[Input data Boundary: Start]
(* ===== verification/WpaHandshake.v ===== *)
(** The 4-way and the group key handshake (src/rsn_supp/wpa.c)

    Every handler of EAPOL-Key frames, from [wpa_sm_rx_eapol] down.  A frame is the
    buffer [b] that holds the copy of its octets; the key data that a handler gets is
    [kd], and a member of [wpa_eapol_ie_parse] is an offset into it. *)
From S2P Require Import Prelude Bytes Defs Suites RsnIe Kde PmksaCache WpaKey WpaSm.

Definition KEY_FLAG_MODIFY := BIT 0.
Definition KEY_FLAG_DEFAULT := BIT 1.
Definition KEY_FLAG_RX := BIT 2.
Definition KEY_FLAG_TX := BIT 3.
Definition KEY_FLAG_GROUP := BIT 4.
Definition KEY_FLAG_PAIRWISE := BIT 5.
Definition KEY_FLAG_RX_TX := Z.lor KEY_FLAG_RX KEY_FLAG_TX.
Definition KEY_FLAG_GROUP_RX := Z.lor KEY_FLAG_GROUP KEY_FLAG_RX.
Definition KEY_FLAG_GROUP_RX_TX_DEFAULT :=
  Z.lor (Z.lor KEY_FLAG_GROUP KEY_FLAG_RX_TX) KEY_FLAG_DEFAULT.
Definition KEY_FLAG_PAIRWISE_RX_TX_MODIFY :=
  Z.lor (Z.lor KEY_FLAG_PAIRWISE KEY_FLAG_RX_TX) KEY_FLAG_MODIFY.

Definition WPA_IGTK_KDE_PREFIX_LEN := 2 + 6.
Definition WPA_BIGTK_KDE_PREFIX_LEN := 2 + 6.
Definition DPP_VERSION := 2.
Definition DPP_KDE_PFS_ALLOWED := BIT 0.
Definition DPP_KDE_PFS_REQUIRED := BIT 1.

(** struct wpa_gtk_data; [gd_gtk] has the octets of the array, [gd_len] is [gtk_len]. *)
Record wpa_gtk_data := mk_gd {
  gd_alg : wpa_alg;
  gd_tx : bool;
  gd_key_rsc_len : Z;
  gd_keyidx : Z;
  gd_gtk : list Z;
  gd_len : Z;
}.
#[export] Instance eta_gd : Eta wpa_gtk_data := λ g,
  mk_gd (gd_alg g) (gd_tx g) (gd_key_rsc_len g) (gd_keyidx g) (gd_gtk g) (gd_len g).
Definition gd_zero : wpa_gtk_data := mk_gd WPA_ALG_NONE false 0 0 (zeros 32) 0.

Section handshake.
Context `{C : wpa_crypto} `{E : wpa_env}.

(** ** Installing keys *)

(** A key without octets or sequence counter. *)
Definition wpa_supplicant_install_ptk (b : list Z) (key_flag : Z) : M Z :=
  s ← get_sm;
  let p := ptk s in
  if installed p then mret 0
  else if bool_decide (pairwise_cipher s = WPA_CIPHER_NONE) then mret 0
  else if negb (wpa_cipher_valid_pairwise (pairwise_cipher s)) then mret (-1)
  else
    let alg := wpa_cipher_to_alg (pairwise_cipher s) in
    let keylen := wpa_cipher_key_len (pairwise_cipher s) in
    if bool_decide (keylen ≤ 0) || bool_decide (keylen ≠ tk_len p) then mret (-1)
    else
      let rsclen := wpa_cipher_rsc_len (pairwise_cipher s) in
      rsc ← acc (if is_rsn s then Some null_rsc else frame_rsc b);
      seq ← acc (slice rsc 0 rsclen);
      key ← acc (slice (tk p) 0 keylen);
      res ← wpa_sm_set_key (mk_key alg (Some (sm_bssid s)) (keyidx_active s) 1 (Some seq)
                              (Some key) (Z.lor KEY_FLAG_PAIRWISE key_flag));
      if bool_decide (res < 0) then mret (-1)
      else
        _ ← emit (StorePtk (sm_bssid s) (pairwise_cipher s) (dot11RSNAConfigPMKLifetime (pm s)) p);
        _ ← upd (λ s, s <| ptk ::= λ p, p <| tk := zeros WPA_TK_MAX_LEN |> <| tk_len := 0 |>
                                          <| installed := true |> |>);
        _ ← (if bool_decide (wpa_ptk_rekey s ≠ 0)
             then upd (λ s, s <| rekey_timer := Some (wpa_ptk_rekey s) |>) else mret tt);
        mret 0.

Definition wpa_supplicant_activate_ptk : M Z :=
  s ← get_sm;
  res ← wpa_sm_set_key (mk_key WPA_ALG_NONE (Some (sm_bssid s)) (keyidx_active s) 0 None None
                          KEY_FLAG_PAIRWISE_RX_TX_MODIFY);
  mret (if bool_decide (res < 0) then -1 else 0).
[Input data Boundary: End]
### Task to complete
Once you have read the data, reproduce all of it exactly.

### Output for this exercise
(* ===== verification/WpaHandshake.v ===== *)
(** The 4-way and the group key handshake (src/rsn_supp/wpa.c)

    Every handler of EAPOL-Key frames, from [wpa_sm_rx_eapol] down.  A frame is the
    buffer [b] that holds the copy of its octets; the key data that a handler gets is
    [kd], and a member of [wpa_eapol_ie_parse] is an offset into it. *)
From S2P Require Import Prelude Bytes Defs Suites RsnIe Kde PmksaCache WpaKey WpaSm.

Definition KEY_FLAG_MODIFY := BIT 0.
Definition KEY_FLAG_DEFAULT := BIT 1.
Definition KEY_FLAG_RX := BIT 2.
Definition KEY_FLAG_TX := BIT 3.
Definition KEY_FLAG_GROUP := BIT 4.
Definition KEY_FLAG_PAIRWISE := BIT 5.
Definition KEY_FLAG_RX_TX := Z.lor KEY_FLAG_RX KEY_FLAG_TX.
Definition KEY_FLAG_GROUP_RX := Z.lor KEY_FLAG_GROUP KEY_FLAG_RX.
Definition KEY_FLAG_GROUP_RX_TX_DEFAULT :=
  Z.lor (Z.lor KEY_FLAG_GROUP KEY_FLAG_RX_TX) KEY_FLAG_DEFAULT.
Definition KEY_FLAG_PAIRWISE_RX_TX_MODIFY :=
  Z.lor (Z.lor KEY_FLAG_PAIRWISE KEY_FLAG_RX_TX) KEY_FLAG_MODIFY.

Definition WPA_IGTK_KDE_PREFIX_LEN := 2 + 6.
Definition WPA_BIGTK_KDE_PREFIX_LEN := 2 + 6.
Definition DPP_VERSION := 2.
Definition DPP_KDE_PFS_ALLOWED := BIT 0.
Definition DPP_KDE_PFS_REQUIRED := BIT 1.

(** struct wpa_gtk_data; [gd_gtk] has the octets of the array, [gd_len] is [gtk_len]. *)
Record wpa_gtk_data := mk_gd {
  gd_alg : wpa_alg;
  gd_tx : bool;
  gd_key_rsc_len : Z;
  gd_keyidx : Z;
  gd_gtk : list Z;
  gd_len : Z;
}.
#[export] Instance eta_gd : Eta wpa_gtk_data := λ g,
  mk_gd (gd_alg g) (gd_tx g) (gd_key_rsc_len g) (gd_keyidx g) (gd_gtk g) (gd_len g).
Definition gd_zero : wpa_gtk_data := mk_gd WPA_ALG_NONE false 0 0 (zeros 32) 0.

Section handshake.
Context `{C : wpa_crypto} `{E : wpa_env}.

(** ** Installing keys *)

(** A key without octets or sequence counter. *)
Definition wpa_supplicant_install_ptk (b : list Z) (key_flag : Z) : M Z :=
  s ← get_sm;
  let p := ptk s in
  if installed p then mret 0
  else if bool_decide (pairwise_cipher s = WPA_CIPHER_NONE) then mret 0
  else if negb (wpa_cipher_valid_pairwise (pairwise_cipher s)) then mret (-1)
  else
    let alg := wpa_cipher_to_alg (pairwise_cipher s) in
    let keylen := wpa_cipher_key_len (pairwise_cipher s) in
    if bool_decide (keylen ≤ 0) || bool_decide (keylen ≠ tk_len p) then mret (-1)
    else
      let rsclen := wpa_cipher_rsc_len (pairwise_cipher s) in
      rsc ← acc (if is_rsn s then Some null_rsc else frame_rsc b);
      seq ← acc (slice rsc 0 rsclen);
      key ← acc (slice (tk p) 0 keylen);
      res ← wpa_sm_set_key (mk_key alg (Some (sm_bssid s)) (keyidx_active s) 1 (Some seq)
                              (Some key) (Z.lor KEY_FLAG_PAIRWISE key_flag));
      if bool_decide (res < 0) then mret (-1)
      else
        _ ← emit (StorePtk (sm_bssid s) (pairwise_cipher s) (dot11RSNAConfigPMKLifetime (pm s)) p);
        _ ← upd (λ s, s <| ptk ::= λ p, p <| tk := zeros WPA_TK_MAX_LEN |> <| tk_len := 0 |>
                                          <| installed := true |> |>);
        _ ← (if bool_decide (wpa_ptk_rekey s ≠ 0)
             then upd (λ s, s <| rekey_timer := Some (wpa_ptk_rekey s) |>) else mret tt);
        mret 0.

Definition wpa_supplicant_activate_ptk : M Z :=
  s ← get_sm;
  res ← wpa_sm_set_key (mk_key WPA_ALG_NONE (Some (sm_bssid s)) (keyidx_active s) 0 None None
                          KEY_FLAG_PAIRWISE_RX_TX_MODIFY);
  mret (if bool_decide (res < 0) then -1 else 0).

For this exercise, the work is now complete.